Concretely, Washington has decided to restrict sensitive exports to the Chinese Academy of Military Medical Sciences and 11 of its research institutes because of its biotechnology work, including “alleged brain control weapons,” he explains. he.

Experts, witnesses and the US government say more than a million Uyghurs and other Turkish-speaking Muslims are being held in camps. In addition to the forced sterilization of women, China is accused of imposing forced labor.

The United States has called the campaign genocide and, citing human rights concerns, plans to boycott official representation at the Beijing Winter Games next year.

China says these are vocational training centers and, like many Western countries, the government is seeking to reduce the appeal of radical Islam following deadly attacks.

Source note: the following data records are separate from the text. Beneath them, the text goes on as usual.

(* ===== verification/Memory.v ===== *)
(** The in-memory repositories (src/app/infrastructure/repositories/in_memory_*.py).

    They keep references to the entities, not copies: a caller that holds the object a
    repository returned changes what the repository holds.  So entities live in a heap,
    a list of objects in which a reference is a position, and a repository is a dict
    from identifiers to references, in the order of the first insertions. *)
From S2P Require Import Prelude Values Job Node Float64 Execution ApiKey Worker Db Prog Repos Stores.
Local Open Scope Z_scope.

(** * Objects and dicts *)

Abbreviation ref := nat.

Record memory (K V : Type) := mkMemory { heap : list V; dict : list (K * ref) }.
Arguments mkMemory {K V}.
Arguments heap {K V}.
Arguments dict {K V}.

Section memory.
Context {K V : Type} `{EqDecision K}.
Implicit Types (m : memory K V) (d : list (K * ref)).

(** A new object, and an assignment to the fields of one. *)
Definition alloc (v : V) m : memory K V * ref := (mkMemory (heap m ++ [v]) (dict m), length (heap m)).
Definition mutate (p : ref) (f : V → V) m : memory K V := mkMemory (alter f p (heap m)) (dict m).

(** [d.get(k)], [d[k] = p], [del d[k]] *)
Fixpoint dict_get (k : K) d : option ref :=
  match d with [] => None | (k', p) :: d' => if bool_decide (k' = k) then Some p else dict_get k d' end.
Fixpoint dict_set (k : K) (p : ref) d : list (K * ref) :=
  match d with [] => [(k, p)] | (k', q) :: d' => if bool_decide (k' = k) then (k', p) :: d' else (k', q) :: dict_set k p d' end.
Fixpoint dict_del (k : K) d : list (K * ref) :=
  match d with [] => [] | (k', q) :: d' => if bool_decide (k' = k) then d' else (k', q) :: dict_del k d' end.

Definition set_dict d m : memory K V := mkMemory (heap m) d.

(** The objects of the dict's values, and those that satisfy a condition. *)
Definition values m : list (ref * V) := omap (λ e, v ← heap m !! e.2; Some (e.2, v)) (dict m).
Definition where_ (P : V → Prop) `{!∀ v, Decision (P v)} m : list ref := (filter (λ x, P x.2) (values m)).*1.

Section owned.
Context (key : V → K) (tenant_of : V → TenantId) (conflict : exn).

(** [save] of the repositories that refuse another tenant's entity *)
Definition save_owned (p : ref) : stM (memory K V) exn unit := λ m,
  match heap m !! p with
  | None => (m, inr tt)
  | Some v =>
      match (dict_get (key v) (dict m) ≫= λ q, heap m !! q) with
      | Some existing =>
          if bool_decide (tenant_of existing = tenant_of v) then (set_dict (dict_set (key v) p (dict m)) m, inr tt)
          else (m, inl conflict)
      | None => (set_dict (dict_set (key v) p (dict m)) m, inr tt)
      end
  end.

(** [self._entities.get(id)], and the test of its tenant *)
Definition find_any (k : K) m : option ref := dict_get k (dict m).
Definition find_in (k : K) (t : TenantId) m : option ref :=
  match find_any k m with
  | None => None
  | Some p =>
      match heap m !! p with
      | Some v => if bool_decide (tenant_of v = t) then Some p else None
      | None => None
      end
  end.

Definition delete_in (k : K) (t : TenantId) m : memory K V :=
  match find_in k t m with Some _ => set_dict (dict_del k (dict m)) m | None => m end.

Definition save_plain (p : ref) m : memory K V :=
  match heap m !! p with Some v => set_dict (dict_set (key v) p (dict m)) m | None => m end.
End owned.
End memory.

(** * The repositories *)

Module InMemoryJobRepository.
Abbreviation jobs := (memory JobId job).
Definition save (p : ref) : stM jobs exn unit := save_owned j_id j_tenant_id JobTenantConflictError p.
Definition clear (m : jobs) : jobs := set_dict [] m.
Definition get_by_id (j : JobId) (t : TenantId) (m : jobs) : option ref := find_in j_tenant_id j t m.
Definition list_queued (t : TenantId) (m : jobs) : list ref := where_ (λ j, j_tenant_id j = t ∧ j_status j = QUEUED) m.
Definition list_recent (limit : nat) (t : TenantId) (m : jobs) : list ref :=
  (take limit (sort_desc (λ x, j_submitted_at x.2) (filter (λ x, j_tenant_id x.2 = t) (values m)))).*1.
Definition get_by_id_across_tenants (j : JobId) (m : jobs) : option ref := find_any j m.
Definition list_across_tenants (m : jobs) : list ref := (values m).*1.

(** The constructor saves the jobs it is given. *)
Definition __init__ (l : list ref) : stM jobs exn unit := for_each l save.
End InMemoryJobRepository.

Module InMemoryNodeRepository.
Abbreviation nodes := (memory NodeId node).
Definition save (p : ref) : stM nodes exn unit := save_owned n_id n_tenant_id NodeTenantConflictError p.
Definition clear (m : nodes) : nodes := set_dict [] m.
Definition list (t : TenantId) (m : nodes) : list ref := where_ (λ n, n_tenant_id n = t) m.
Definition get_by_id (n : NodeId) (t : TenantId) (m : nodes) : option ref := find_in n_tenant_id n t m.
Definition delete (n : NodeId) (t : TenantId) (m : nodes) : nodes := delete_in n_tenant_id n t m.
Definition get_by_id_across_tenants (n : NodeId) (m : nodes) : option ref := find_any n m.
Definition list_across_tenants (m : nodes) : Datatypes.list ref := (values m).*1.

(** [clock i] is what [utc_now()] reads for the node at place [i]. *)
Definition list_available_across_tenants (clock : nat → datetime) (m : nodes) : Datatypes.list ref :=
  (filter (λ p, is_alive (clock p.1) p.2.2 = true ∧ is_draining p.2.2 = false) (imap pair (values m))).*2.*1.

Definition __init__ (l : Datatypes.list ref) : stM nodes exn unit := for_each l save.
End InMemoryNodeRepository.

Module InMemoryApiKeyRepository.
Abbreviation keys := (memory ApiKeyId api_key).
Definition save (p : ref) : stM keys exn unit := save_owned k_id k_tenant_id ApiKeyTenantConflictError p.
Definition get_by_id (k : ApiKeyId) (t : TenantId) (m : keys) : option ref := find_in k_tenant_id k t m.

(** The object is changed in place; it is not saved. *)
Definition mark_used (k : ApiKeyId) (t : TenantId) (now : datetime) : stM keys exn unit := λ m,
  match get_by_id k t m with
  | None => (m, inl (ApiKeyNotFoundError k))
  | Some p => (mutate p (set_last_used_at (Some now)) m, inr tt)
  end.

Definition get_by_hash_across_tenants (key_hash : string) (m : keys) : option ref := head (where_ (λ k, k_key_hash k = key_hash) m).
Definition list_issued_by (issuer : ApiKeyId) (t : TenantId) (m : keys) : list ref :=
  where_ (λ k, k_issued_by k = Some issuer ∧ k_tenant_id k = t) m.
End InMemoryApiKeyRepository.

Module InMemoryLeaseRepository.
Abbreviation leases := (memory JobId lease).
Definition save (p : ref) (m : leases) : leases := save_plain l_job_id p m.

Definition renew (id : LeaseId) (duration : timedelta) (t : TenantId) (now : datetime) : stM leases exn unit := λ m,
  match head (where_ (λ l, l_id l = id ∧ l_tenant_id l = t) m) with
  | Some p => (mutate p (Lease.renew duration now) m, inr tt)
  | None => (m, inl (LeaseNotFoundError id))
  end.

Definition get_by_job_id (j : JobId) (t : TenantId) (m : leases) : option ref := find_in l_tenant_id j t m.
Definition get_by_worker_id (w : WorkerId) (t : TenantId) (m : leases) : option ref :=
  head (where_ (λ l, l_worker_id l = w ∧ l_tenant_id l = t) m).
Definition list_across_tenants (m : leases) : list ref := (values m).*1.
Definition delete (j : JobId) (t : TenantId) (m : leases) : leases := delete_in l_tenant_id j t m.

Definition delete_if_expired (j : JobId) (t : TenantId) (now : datetime) (m : leases) : leases * bool :=
  match (find_in l_tenant_id j t m ≫= λ p, heap m !! p) with
  | Some l => if Lease.is_expired now l then (set_dict (dict_del j (dict m)) m, true) else (m, false)
  | None => (m, false)
  end.
End InMemoryLeaseRepository.

Module InMemoryEventRepository.
Definition save (e : event) (l : list event) : list event := l ++ [e].
Definition list (t : TenantId) (l : list event) : Datatypes.list event := filter (λ e, e_tenant_id e = t) l.
Definition list_by_aggregate (j : JobId) (t : TenantId) (l : Datatypes.list event) : Datatypes.list event :=
  filter (λ e, e_aggregate_id e = j ∧ e_tenant_id e = t) l.
End InMemoryEventRepository.

(** A worker object refers to its node and to the job it runs; its tenant is that of
    its node. *)
Record worker_object := mkWorkerObject {
  wo_id : WorkerId;
  wo_node : ref;
  wo_status : WorkerStatus;
  wo_managed_by : WorkerManagement;
  wo_running_job : option ref;
  wo_last_seen_at : datetime;
}.

Module InMemoryWorkerRepository.
Section ops.
Context (nodes : list node).
Abbreviation workers := (memory WorkerId worker_object).

(** [worker.node] *)
Definition node_of (w : worker_object) : option node := nodes !! wo_node w.
Definition tenant_id (w : worker_object) : option TenantId := n_tenant_id <$> node_of w.

Definition save (p : ref) (m : workers) : workers := save_plain wo_id p m.
Definition clear (m : workers) : workers := set_dict [] m.

Definition get_by_id_across_tenants (w : WorkerId) (m : workers) : option ref := find_any w m.
Definition get_by_id (w : WorkerId) (t : TenantId) (m : workers) : option ref :=
  match find_any w m with
  | None => None
  | Some p =>
      match heap m !! p with
      | Some x => if bool_decide (tenant_id x = Some t) then Some p else None
      | None => None
      end
  end.
Definition get_by_node_id (n : NodeId) (t : TenantId) (m : workers) : option ref :=
  head (where_ (λ w, n_id <$> node_of w = Some n ∧ tenant_id w = Some t) m).
Definition list (t : TenantId) (m : workers) : list ref := where_ (λ w, tenant_id w = Some t) m.
Definition list_across_tenants (m : workers) : Datatypes.list ref := (values m).*1.
Definition delete (w : WorkerId) (t : TenantId) (m : workers) : workers :=
  match get_by_id w t m with Some _ => set_dict (dict_del w (dict m)) m | None => m end.
Definition __init__ (l : Datatypes.list ref) (m : workers) : workers := foldl (λ m p, save p m) m l.
End ops.
End InMemoryWorkerRepository.

(** * A dict of objects is a table *)

Section tables.
Context {K V : Type} `{Countable K} (key : V → K) (tenant_of : V → TenantId) (conflict : exn).
Implicit Types m : memory K V.

(** The entities, in order. *)
Definition entities m : list V := (values m).*2.

(** Every entry leads to an object with its key, and no key comes twice. *)
Record dict_wf m : Prop := mkDictWf {
  dw_keys : NoDup (dict m).*1;
  dw_objects : Forall (λ e, ∃ v, heap m !! e.2 = Some v ∧ key v = e.1) (dict m);
}.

But the United States is not about to ease the pressure. They are even expected to soon become the first country to ban all imports from Xinjiang, arguing that labor in the camps is so widespread that it is difficult to separate products that are made under these conditions from other goods.

After lengthy negotiations, elected Democrats and Republicans reached agreement on a law that will ban all imports from the region, unless there is tangible proof that the production does not involve forced labor.

Xinjiang is a major source of cotton supply. The Workers Rights Consortium, which monitors factories, estimates that 20% of clothing imported into the United States each year contains material from that region.